Problem statement –
The response should consist of every record, reproduced exactly.

Saved entries
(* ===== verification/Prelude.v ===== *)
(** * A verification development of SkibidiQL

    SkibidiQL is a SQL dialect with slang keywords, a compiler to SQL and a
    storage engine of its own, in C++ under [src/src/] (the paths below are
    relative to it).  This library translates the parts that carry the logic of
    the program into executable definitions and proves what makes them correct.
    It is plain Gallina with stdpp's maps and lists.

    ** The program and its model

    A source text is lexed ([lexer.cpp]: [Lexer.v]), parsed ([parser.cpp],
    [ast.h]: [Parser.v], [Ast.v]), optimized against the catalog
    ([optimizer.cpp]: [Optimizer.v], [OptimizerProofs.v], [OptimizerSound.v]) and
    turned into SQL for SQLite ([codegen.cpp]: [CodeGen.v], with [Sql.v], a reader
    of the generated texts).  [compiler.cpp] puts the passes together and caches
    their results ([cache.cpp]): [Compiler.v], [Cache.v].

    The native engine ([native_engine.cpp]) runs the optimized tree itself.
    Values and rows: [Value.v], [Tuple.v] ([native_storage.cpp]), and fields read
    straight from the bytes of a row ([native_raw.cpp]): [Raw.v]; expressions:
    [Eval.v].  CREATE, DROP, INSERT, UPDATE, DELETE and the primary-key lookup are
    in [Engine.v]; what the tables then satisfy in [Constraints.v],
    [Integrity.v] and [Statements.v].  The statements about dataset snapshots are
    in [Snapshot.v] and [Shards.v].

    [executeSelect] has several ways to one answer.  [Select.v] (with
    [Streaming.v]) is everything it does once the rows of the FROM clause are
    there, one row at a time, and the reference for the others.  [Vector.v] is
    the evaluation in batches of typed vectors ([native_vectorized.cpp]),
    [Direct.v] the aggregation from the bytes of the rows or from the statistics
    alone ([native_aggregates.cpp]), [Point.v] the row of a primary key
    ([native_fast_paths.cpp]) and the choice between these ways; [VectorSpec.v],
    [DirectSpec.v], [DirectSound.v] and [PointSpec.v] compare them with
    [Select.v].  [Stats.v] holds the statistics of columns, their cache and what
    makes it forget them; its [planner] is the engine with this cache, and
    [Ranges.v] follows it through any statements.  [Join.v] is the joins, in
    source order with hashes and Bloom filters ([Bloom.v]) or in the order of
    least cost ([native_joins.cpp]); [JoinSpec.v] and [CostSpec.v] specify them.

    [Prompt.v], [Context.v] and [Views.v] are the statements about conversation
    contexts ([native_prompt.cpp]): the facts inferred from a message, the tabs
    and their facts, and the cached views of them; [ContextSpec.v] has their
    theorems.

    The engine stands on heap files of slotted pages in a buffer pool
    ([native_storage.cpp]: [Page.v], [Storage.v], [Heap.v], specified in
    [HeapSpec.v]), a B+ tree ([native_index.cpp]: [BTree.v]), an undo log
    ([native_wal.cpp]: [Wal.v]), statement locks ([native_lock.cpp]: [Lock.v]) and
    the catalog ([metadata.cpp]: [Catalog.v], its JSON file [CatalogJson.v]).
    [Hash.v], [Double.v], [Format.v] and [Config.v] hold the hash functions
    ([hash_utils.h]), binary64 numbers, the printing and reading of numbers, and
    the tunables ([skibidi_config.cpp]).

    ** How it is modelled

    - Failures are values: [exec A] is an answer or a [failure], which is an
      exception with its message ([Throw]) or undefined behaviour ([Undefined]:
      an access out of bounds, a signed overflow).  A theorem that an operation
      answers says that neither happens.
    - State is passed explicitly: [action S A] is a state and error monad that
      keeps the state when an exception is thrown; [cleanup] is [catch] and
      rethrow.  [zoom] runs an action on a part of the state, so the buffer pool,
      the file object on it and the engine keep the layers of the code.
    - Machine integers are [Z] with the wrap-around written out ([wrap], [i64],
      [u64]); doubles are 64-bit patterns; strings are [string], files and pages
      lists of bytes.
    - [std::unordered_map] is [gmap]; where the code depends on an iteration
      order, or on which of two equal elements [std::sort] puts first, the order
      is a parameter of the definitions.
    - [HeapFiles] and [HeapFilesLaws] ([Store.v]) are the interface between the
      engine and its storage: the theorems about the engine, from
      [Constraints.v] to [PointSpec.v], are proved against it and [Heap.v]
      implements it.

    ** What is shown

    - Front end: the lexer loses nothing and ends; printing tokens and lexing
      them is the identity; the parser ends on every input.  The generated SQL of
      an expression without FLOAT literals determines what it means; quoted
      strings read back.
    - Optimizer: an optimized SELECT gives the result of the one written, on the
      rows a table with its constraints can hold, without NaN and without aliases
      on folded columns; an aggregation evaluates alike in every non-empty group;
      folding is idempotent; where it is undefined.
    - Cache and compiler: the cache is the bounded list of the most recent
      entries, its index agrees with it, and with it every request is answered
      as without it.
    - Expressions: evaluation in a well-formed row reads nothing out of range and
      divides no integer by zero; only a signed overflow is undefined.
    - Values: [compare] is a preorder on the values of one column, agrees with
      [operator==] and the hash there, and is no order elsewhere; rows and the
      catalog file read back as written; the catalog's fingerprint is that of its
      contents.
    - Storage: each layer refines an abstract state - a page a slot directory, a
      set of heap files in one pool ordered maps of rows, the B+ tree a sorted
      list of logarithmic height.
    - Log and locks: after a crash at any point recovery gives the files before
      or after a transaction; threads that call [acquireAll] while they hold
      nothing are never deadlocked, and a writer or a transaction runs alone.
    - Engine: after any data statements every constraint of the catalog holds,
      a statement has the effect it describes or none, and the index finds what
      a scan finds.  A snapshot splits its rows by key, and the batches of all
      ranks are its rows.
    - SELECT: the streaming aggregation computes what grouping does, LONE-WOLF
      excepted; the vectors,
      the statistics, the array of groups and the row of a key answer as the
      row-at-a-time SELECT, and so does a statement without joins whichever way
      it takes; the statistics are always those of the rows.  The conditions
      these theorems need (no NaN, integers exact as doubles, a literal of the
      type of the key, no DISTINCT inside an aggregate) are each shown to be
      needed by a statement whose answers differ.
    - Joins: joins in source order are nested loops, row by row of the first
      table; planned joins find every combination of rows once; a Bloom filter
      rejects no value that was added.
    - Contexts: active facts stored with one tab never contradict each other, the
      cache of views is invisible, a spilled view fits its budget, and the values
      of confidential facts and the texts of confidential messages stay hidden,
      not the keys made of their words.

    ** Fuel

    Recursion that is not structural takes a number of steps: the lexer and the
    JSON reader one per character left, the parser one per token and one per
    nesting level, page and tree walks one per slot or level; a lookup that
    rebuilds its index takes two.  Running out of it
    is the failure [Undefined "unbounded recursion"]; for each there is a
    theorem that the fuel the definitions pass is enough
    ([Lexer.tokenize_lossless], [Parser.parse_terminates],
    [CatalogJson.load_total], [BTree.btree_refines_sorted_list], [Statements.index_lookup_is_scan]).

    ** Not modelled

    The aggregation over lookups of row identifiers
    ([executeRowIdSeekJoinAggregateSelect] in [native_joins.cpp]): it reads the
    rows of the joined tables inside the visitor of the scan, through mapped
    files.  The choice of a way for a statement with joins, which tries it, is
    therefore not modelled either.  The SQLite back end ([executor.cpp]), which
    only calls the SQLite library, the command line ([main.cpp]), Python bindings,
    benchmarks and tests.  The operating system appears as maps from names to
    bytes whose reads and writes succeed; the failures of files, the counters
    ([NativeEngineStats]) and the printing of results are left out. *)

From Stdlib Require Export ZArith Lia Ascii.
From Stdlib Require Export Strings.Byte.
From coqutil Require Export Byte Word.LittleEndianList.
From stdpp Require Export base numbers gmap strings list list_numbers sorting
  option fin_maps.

Task output –
(* ===== verification/Prelude.v ===== *)
(** * A verification development of SkibidiQL

    SkibidiQL is a SQL dialect with slang keywords, a compiler to SQL and a
    storage engine of its own, in C++ under [src/src/] (the paths below are
    relative to it).  This library translates the parts that carry the logic of
    the program into executable definitions and proves what makes them correct.
    It is plain Gallina with stdpp's maps and lists.

    ** The program and its model

    A source text is lexed ([lexer.cpp]: [Lexer.v]), parsed ([parser.cpp],
    [ast.h]: [Parser.v], [Ast.v]), optimized against the catalog
    ([optimizer.cpp]: [Optimizer.v], [OptimizerProofs.v], [OptimizerSound.v]) and
    turned into SQL for SQLite ([codegen.cpp]: [CodeGen.v], with [Sql.v], a reader
    of the generated texts).  [compiler.cpp] puts the passes together and caches
    their results ([cache.cpp]): [Compiler.v], [Cache.v].

    The native engine ([native_engine.cpp]) runs the optimized tree itself.
    Values and rows: [Value.v], [Tuple.v] ([native_storage.cpp]), and fields read
    straight from the bytes of a row ([native_raw.cpp]): [Raw.v]; expressions:
    [Eval.v].  CREATE, DROP, INSERT, UPDATE, DELETE and the primary-key lookup are
    in [Engine.v]; what the tables then satisfy in [Constraints.v],
    [Integrity.v] and [Statements.v].  The statements about dataset snapshots are
    in [Snapshot.v] and [Shards.v].

    [executeSelect] has several ways to one answer.  [Select.v] (with
    [Streaming.v]) is everything it does once the rows of the FROM clause are
    there, one row at a time, and the reference for the others.  [Vector.v] is
    the evaluation in batches of typed vectors ([native_vectorized.cpp]),
    [Direct.v] the aggregation from the bytes of the rows or from the statistics
    alone ([native_aggregates.cpp]), [Point.v] the row of a primary key
    ([native_fast_paths.cpp]) and the choice between these ways; [VectorSpec.v],
    [DirectSpec.v], [DirectSound.v] and [PointSpec.v] compare them with
    [Select.v].  [Stats.v] holds the statistics of columns, their cache and what
    makes it forget them; its [planner] is the engine with this cache, and
    [Ranges.v] follows it through any statements.  [Join.v] is the joins, in
    source order with hashes and Bloom filters ([Bloom.v]) or in the order of
    least cost ([native_joins.cpp]); [JoinSpec.v] and [CostSpec.v] specify them.

    [Prompt.v], [Context.v] and [Views.v] are the statements about conversation
    contexts ([native_prompt.cpp]): the facts inferred from a message, the tabs
    and their facts, and the cached views of them; [ContextSpec.v] has their
    theorems.

    The engine stands on heap files of slotted pages in a buffer pool
    ([native_storage.cpp]: [Page.v], [Storage.v], [Heap.v], specified in
    [HeapSpec.v]), a B+ tree ([native_index.cpp]: [BTree.v]), an undo log
    ([native_wal.cpp]: [Wal.v]), statement locks ([native_lock.cpp]: [Lock.v]) and
    the catalog ([metadata.cpp]: [Catalog.v], its JSON file [CatalogJson.v]).
    [Hash.v], [Double.v], [Format.v] and [Config.v] hold the hash functions
    ([hash_utils.h]), binary64 numbers, the printing and reading of numbers, and
    the tunables ([skibidi_config.cpp]).

    ** How it is modelled

    - Failures are values: [exec A] is an answer or a [failure], which is an
      exception with its message ([Throw]) or undefined behaviour ([Undefined]:
      an access out of bounds, a signed overflow).  A theorem that an operation
      answers says that neither happens.
    - State is passed explicitly: [action S A] is a state and error monad that
      keeps the state when an exception is thrown; [cleanup] is [catch] and
      rethrow.  [zoom] runs an action on a part of the state, so the buffer pool,
      the file object on it and the engine keep the layers of the code.
    - Machine integers are [Z] with the wrap-around written out ([wrap], [i64],
      [u64]); doubles are 64-bit patterns; strings are [string], files and pages
      lists of bytes.
    - [std::unordered_map] is [gmap]; where the code depends on an iteration
      order, or on which of two equal elements [std::sort] puts first, the order
      is a parameter of the definitions.
    - [HeapFiles] and [HeapFilesLaws] ([Store.v]) are the interface between the
      engine and its storage: the theorems about the engine, from
      [Constraints.v] to [PointSpec.v], are proved against it and [Heap.v]
      implements it.

    ** What is shown

    - Front end: the lexer loses nothing and ends; printing tokens and lexing
      them is the identity; the parser ends on every input.  The generated SQL of
      an expression without FLOAT literals determines what it means; quoted
      strings read back.
    - Optimizer: an optimized SELECT gives the result of the one written, on the
      rows a table with its constraints can hold, without NaN and without aliases
      on folded columns; an aggregation evaluates alike in every non-empty group;
      folding is idempotent; where it is undefined.
    - Cache and compiler: the cache is the bounded list of the most recent
      entries, its index agrees with it, and with it every request is answered
      as without it.
    - Expressions: evaluation in a well-formed row reads nothing out of range and
      divides no integer by zero; only a signed overflow is undefined.
    - Values: [compare] is a preorder on the values of one column, agrees with
      [operator==] and the hash there, and is no order elsewhere; rows and the
      catalog file read back as written; the catalog's fingerprint is that of its
      contents.
    - Storage: each layer refines an abstract state - a page a slot directory, a
      set of heap files in one pool ordered maps of rows, the B+ tree a sorted
      list of logarithmic height.
    - Log and locks: after a crash at any point recovery gives the files before
      or after a transaction; threads that call [acquireAll] while they hold
      nothing are never deadlocked, and a writer or a transaction runs alone.
    - Engine: after any data statements every constraint of the catalog holds,
      a statement has the effect it describes or none, and the index finds what
      a scan finds.  A snapshot splits its rows by key, and the batches of all
      ranks are its rows.
    - SELECT: the streaming aggregation computes what grouping does, LONE-WOLF
      excepted; the vectors,
      the statistics, the array of groups and the row of a key answer as the
      row-at-a-time SELECT, and so does a statement without joins whichever way
      it takes; the statistics are always those of the rows.  The conditions
      these theorems need (no NaN, integers exact as doubles, a literal of the
      type of the key, no DISTINCT inside an aggregate) are each shown to be
      needed by a statement whose answers differ.
    - Joins: joins in source order are nested loops, row by row of the first
      table; planned joins find every combination of rows once; a Bloom filter
      rejects no value that was added.
    - Contexts: active facts stored with one tab never contradict each other, the
      cache of views is invisible, a spilled view fits its budget, and the values
      of confidential facts and the texts of confidential messages stay hidden,
      not the keys made of their words.

    ** Fuel

    Recursion that is not structural takes a number of steps: the lexer and the
    JSON reader one per character left, the parser one per token and one per
    nesting level, page and tree walks one per slot or level; a lookup that
    rebuilds its index takes two.  Running out of it
    is the failure [Undefined "unbounded recursion"]; for each there is a
    theorem that the fuel the definitions pass is enough
    ([Lexer.tokenize_lossless], [Parser.parse_terminates],
    [CatalogJson.load_total], [BTree.btree_refines_sorted_list], [Statements.index_lookup_is_scan]).

    ** Not modelled

    The aggregation over lookups of row identifiers
    ([executeRowIdSeekJoinAggregateSelect] in [native_joins.cpp]): it reads the
    rows of the joined tables inside the visitor of the scan, through mapped
    files.  The choice of a way for a statement with joins, which tries it, is
    therefore not modelled either.  The SQLite back end ([executor.cpp]), which
    only calls the SQLite library, the command line ([main.cpp]), Python bindings,
    benchmarks and tests.  The operating system appears as maps from names to
    bytes whose reads and writes succeed; the failures of files, the counters
    ([NativeEngineStats]) and the printing of results are left out. *)

From Stdlib Require Export ZArith Lia Ascii.
From Stdlib Require Export Strings.Byte.
From coqutil Require Export Byte Word.LittleEndianList.
From stdpp Require Export base numbers gmap strings list list_numbers sorting
  option fin_maps.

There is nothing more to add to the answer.